Scented feminine products also play a role. Gel sanitizers, feminine wipes, and scented washes have been associated with higher rates of both bacterial vaginosis and yeast infections. The causal direction isn’t perfectly clear in every case, since some women start using these products in response to symptoms, but the association is consistent enough to take seriously. Cleansers with simple, natural ingredients and a pH close to vaginal pH (around 3.8 to 4.5) perform better for maintaining a healthy environment.
What you wear matters too. Non-breathable panty liners and tight underwear increase temperature, humidity, and pH in the vulvar area, all of which favor yeast growth. One study found that 60% of women diagnosed with disrupted vaginal flora preferred tight underwear, while 72 to 82% of healthy women chose loose-fitting options. Breathable fabrics like cotton and looser fits help keep the microclimate closer to its natural state.

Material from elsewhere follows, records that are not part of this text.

(** The loop of lines 91-93 moves the operands in front of the window behind
    it, one by one, until an element that starts with '-' or is the anchor
    comes under the scan index. *)
Lemma rotate_to_option_moves (argc : Z) (pre post : list (option cptr))
    (h : cptr) (anchor : option cptr) :
  (deref mem h = "-"%char \/ anchor = Some h) ->
  forall (u w T : list cptr) (e : cptr) (fuel : nat) (s : state),
    Forall (fun q => deref mem q <> "-"%char /\ anchor <> Some q) u ->
    T ++ [e] = u ++ h :: w ->
    argv s = pre ++ map Some (e :: T) ++ post ->
    optind s = Z.of_nat (List.length pre) ->
    first s = anchor ->
    argc = Z.of_nat (List.length pre + S (List.length T)) ->
    (List.length u < fuel)%nat ->
    rotate_to_option mem fuel argc s
    = Ret (set_argv s (pre ++ map Some (h :: w ++ u) ++ post)).
Proof.
  intros Hh.
  induction u as [|q u IH]; intros w T e fuel s Hu HT Ha Hi Hf Hc Hfuel;
    (destruct fuel as [|k]; [simpl in Hfuel; lia|]);
    cbn [rotate_to_option]; rewrite Ha, Hi;
    replace (argc - Z.of_nat (List.length pre))
      with (Z.of_nat (S (List.length (map Some T))))
      by (rewrite length_map; lia);
    cbn [map app]; rewrite rotate_drops; cbn [bind];
    replace (pre ++ map Some T ++ Some e :: post)
      with (pre ++ map Some (T ++ [e]) ++ post)
      by (rewrite map_app, <- app_assoc; reflexivity);
    rewrite HT; unfold arg_at; cbn [argv set_argv optind first];
    rewrite Hi, Hf;
    (replace (Z.of_nat (List.length pre) <? 0) with false
       by (symmetry; apply Z.ltb_ge; lia));
    rewrite Nat2Z.id, nth_error_app2 by lia;
    rewrite Nat.sub_diag.
  - cbn [app map nth_error bind].
    assert (C : negb (Ascii.eqb (deref mem h) "-")
                && negb (ptr_eqb (Some h) anchor) = false).
    { apply andb_false_iff. destruct Hh as [Hh| ->].
      - left. rewrite Hh. reflexivity.
      - right. simpl. rewrite cptr_eqb_refl. reflexivity. }
    rewrite C. rewrite app_nil_r. reflexivity.
  - cbn [app map nth_error bind].
    pose proof (Forall_inv Hu) as [Hq1 Hq2].
    pose proof (Forall_inv_tail Hu) as Hu'.
    assert (C : negb (Ascii.eqb (deref mem q) "-")
                && negb (ptr_eqb (Some q) anchor) = true).
    { apply andb_true_iff. split; apply negb_true_iff.
      - now apply Ascii.eqb_neq.
      - destruct anchor as [x|]; simpl; [|reflexivity].
        destruct (cptr_eqb q x) eqn:E; [|reflexivity].
        apply cptr_eqb_eq in E. congruence. }
    rewrite C.
    destruct (snoc_eq_cons_app T e q u (h :: w) HT) as (T' & -> & HT');
      [discriminate|].
    transitivity
      (Ret (set_argv
              (set_argv s (pre ++ map Some (q :: u ++ h :: w) ++ post))
              (pre ++ map Some (h :: (w ++ [q]) ++ u) ++ post))).
    + apply (IH (w ++ [q]) (u ++ h :: w) q k); auto.
      * rewrite <- !app_assoc. reflexivity.
      * rewrite !length_app. simpl.
        assert (L : List.length (T' ++ [e]) = List.length (u ++ h :: w))
          by (now rewrite HT').
        rewrite !length_app in L. simpl in L, Hc. simpl. lia.
      * simpl in Hfuel. lia.
    + rewrite <- !app_assoc. reflexivity.
Qed.
(** X17. A submission touches one request only.  In a well-formed world,
    every stored request other than the pending one the submission finds for
    its account and level (another account's, another level's, one no longer
    in status "created") is still stored, unchanged, after
    [upsertLevel1Request] ... [upsertLevel4Request]; and the submissions of
    levels 1, 3 and 4 leave the users, signatures, tokens and checks as they
    are. *)
Theorem upsert_leaves_the_rest :
  forall genCheck baseURL template send user rm1 rm2 rm3 rm4 (w : World) d,
    wf w ->
    In d (requests w) ->
    (find (request_query (user_id user) "level-1" "created") (requests w) <> Some d ->
     In d (requests (fst (upsertLevel1Request user rm1 w)))) /\
    (find (request_query (user_id user) "level-2" "created") (requests w) <> Some d ->
     In d (requests (fst (upsertLevel2Request genCheck baseURL template send
                            user rm2 w)))) /\
    (find (request_query (user_id user) "level-3" "created") (requests w) <> Some d ->
     In d (requests (fst (upsertLevel3Request user rm3 w)))) /\
    (find (request_query (user_id user) "level-4" "created") (requests w) <> Some d ->
     In d (requests (fst (upsertLevel4Request user rm4 w)))) /\
    same_but_requests w (fst (upsertLevel1Request user rm1 w)) /\
    same_but_requests w (fst (upsertLevel3Request user rm3 w)) /\
    same_but_requests w (fst (upsertLevel4Request user rm4 w)).
Proof.
  intros genCheck baseURL template send user rm1 rm2 rm3 rm4 w d Hwf Hd.
  assert (Hpat : forall level update create,
            keeps_identity update ->
            find (request_query (user_id user) level "created") (requests w) <> Some d ->
            In d (requests
                    (fst ((request <- Request_findOne (user_id user) level "created" ;;
                           match request with
                           | Some request => Request_save (update request)
                           | None =>
                               Request_create
                                 (fun id => create (new_request (user_id user) level id)) ;;;
                               ret tt
                           end) w)))).
  { intros level update create Hkeep Hne.
    eapply (upserted_frame (user_id user) level update create); eauto.
    unfold upserted, bind, Request_findOne. simpl.
    destruct (find _ (requests w)); reflexivity. }
  assert (Hsame : forall level update create,
            same_but_requests w
              (fst ((request <- Request_findOne (user_id user) level "created" ;;
                     match request with
                     | Some request => Request_save (update request)
                     | None =>
                         Request_create
                           (fun id => create (new_request (user_id user) level id)) ;;;
                         ret tt
                     end) w))).
  { intros level update create. unfold same_but_requests, bind, Request_findOne. simpl.
    destruct (find _ (requests w)); simpl; auto. }
  split; [apply Hpat, keeps_set_level1|].
  split.
  { intros Hne. rewrite upsertLevel2Request_requests.
    eapply (upserted_frame (user_id user) "level-2"); eauto.
    - apply keeps_resubmit_level2.
    - now apply upsertLevel2_upsert_upserted. }
  split; [apply Hpat, keeps_set_level3|].
  split; [apply Hpat, keeps_set_level4|].
  split; [apply Hsame|]. split; apply Hsame.
Qed.

Lemma replace_request_twice (r1 r2 : VerificationRequest) (l : list VerificationRequest) :
  req_id r2 = req_id r1 ->
  replace_request r2 (replace_request r1 l) = replace_request r2 l.
Proof.
  intros Hid. unfold replace_request. rewrite map_map. apply map_ext. intros d.
  destruct (Nat.eqb (req_id d) (req_id r1)) eqn:E.
  - now rewrite Hid, Nat.eqb_refl, E.
  - now rewrite Hid, E.
Qed.

Lemma replace_request_fresh (n : ObjectId) (l : list VerificationRequest)
    (r : VerificationRequest) :
  keyed req_id n l -> req_id r = n -> replace_request r l = l.
Proof.
  intros [_ Hlt] Hid. unfold replace_request. rewrite <- (map_id l) at 2.
  apply map_ext_in. intros d Hd.
  destruct (Nat.eqb (req_id d) (req_id r)) eqn:E; [|reflexivity].
  apply Nat.eqb_eq in E. rewrite Forall_forall in Hlt.
  specialize (Hlt (req_id d) (in_map req_id _ _ Hd)). lia.
Qed.

Lemma upsert_pattern_twice user level
    (f f' : VerificationRequest -> VerificationRequest) (w : World) :
  keeps_identity f -> keeps_identity f' -> (forall r, f' (f r) = f' r) ->
  wf w ->
  requests
    (fst ((request <- Request_findOne user level "created" ;;
           match request with
           | Some request => Request_save (f' request)
           | None =>
               Request_create (fun id => f' (new_request user level id)) ;;; ret tt
           end)
            (fst ((request <- Request_findOne user level "created" ;;
                   match request with
                   | Some request => Request_save (f request)
                   | None =>
                       Request_create (fun id => f (new_request user level id)) ;;;
                       ret tt
                   end) w)))) =
  requests
    (fst ((request <- Request_findOne user level "created" ;;
           match request with
           | Some request => Request_save (f' request)
           | None =>
               Request_create (fun id => f' (new_request user level id)) ;;; ret tt
           end) w)).
Proof.
  intros Hf Hf' Hlast Hwf. unfold bind, Request_findOne, Request_save, Request_create, ret.
  simpl.
  destruct (find (request_query user level "created") (requests w)) as [r|] eqn:Hfind;
    simpl.
  - destruct (Hf r) as (Hid & Hu & Hl & Hs). destruct (Hf' r) as (Hid' & _).
    rewrite (find_replace _ _ r (f r) Hfind); [|
      rewrite (request_query_eq _ _ _ r (f r) Hu Hl Hs);
      now apply find_In in Hfind | exact Hid].
    simpl. rewrite Hlast. apply replace_request_twice. congruence.
  - destruct (Hf (new_request user level (nextId w))) as (Hid & Hu & Hl & Hs).
    destruct (Hf' (new_request user level (nextId w))) as (Hid' & _).
    simpl in *.
    rewrite (find_app_none _ _ _ Hfind).
    replace (request_query user level "created" (f (new_request user level (nextId w))))
      with true.
    + simpl. rewrite Hlast. unfold replace_request. rewrite map_app. simpl. f_equal.
      * destruct Hwf as (_ & _ & _ & _ & Hk).
        apply (replace_request_fresh (nextId w) _ _ Hk). exact Hid'.
      * now rewrite Hid', Hid, Nat.eqb_refl.
    + symmetry. apply request_query_true. auto.
Qed.

(** X18. The last submission wins for levels 3 and 4.  In a well-formed
    world, submitting twice leaves the same requests as the second submission
    alone; in particular submitting the same payload twice leaves the same
    requests as submitting it once. *)
Theorem upsertLevel3_4_last_write_wins :
  forall user rm3 rm3' rm4 rm4' (w : World),
    wf w ->
    requests (fst (upsertLevel3Request user rm3'
                     (fst (upsertLevel3Request user rm3 w)))) =
      requests (fst (upsertLevel3Request user rm3' w)) /\
    requests (fst (upsertLevel4Request user rm4'
                     (fst (upsertLevel4Request user rm4 w)))) =
      requests (fst (upsertLevel4Request user rm4' w)).
Proof.
  intros user rm3 rm3' rm4 rm4' w Hwf. split.
  - apply (upsert_pattern_twice (user_id user) "level-3"
             (set_level3 (submitted_level3 rm3)) (set_level3 (submitted_level3 rm3')));
      auto using keeps_set_level3.
  - apply (upsert_pattern_twice (user_id user) "level-4"
             (set_level4 (submitted_level4 rm4)) (set_level4 (submitted_level4 rm4')));
      auto using keeps_set_level4.
Qed.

Antibiotics and Medications
Antibiotics are one of the most common triggers for yeast infections because they kill Lactobacillus along with whatever infection they’re targeting. A single course of broad-spectrum antibiotics can dramatically reduce your protective bacteria, giving Candida room to expand. If your yeast infections consistently follow antibiotic use, this is almost certainly the mechanism. Talking to your prescriber about narrower-spectrum options or shorter courses when appropriate can help, as can being proactive about supporting your vaginal flora during and after treatment.
Immunosuppressive medications, including corticosteroids, also increase susceptibility by dampening the immune response that normally keeps Candida in check.
When Treatment Stops Working
If you’ve treated multiple infections and they keep coming back, antifungal resistance is worth considering. The CDC notes that fluconazole resistance is a growing concern in vaginal yeast infections specifically. While resistance rates for the most common species remain relatively low, they’re climbing for certain Candida species. Some infections that seem to resist standard treatment may actually be caused by a less common Candida species that’s naturally less responsive to fluconazole.
If over-the-counter treatments aren’t resolving your symptoms, getting a culture rather than relying on a clinical diagnosis alone can identify the exact species involved and determine which treatments it responds to. This is especially important if you’ve had four or more infections in a year or if your symptoms don’t fully clear with standard treatment.
Identifying Your Personal Pattern
Because so many factors overlap, the most useful thing you can do is track your infections and look for patterns. Note where you are in your menstrual cycle, whether you recently took antibiotics, what products you’ve been using, and whether your diet or stress levels have changed. A few months of tracking often reveals a clear trigger that you can address directly.
If no obvious lifestyle factor stands out, it’s worth getting your fasting blood glucose and HbA1c tested to rule out a blood sugar component. For infections that recur despite addressing every identifiable trigger, the underlying cause may be genetic or immunological, and longer-term suppressive treatment strategies exist for exactly this situation.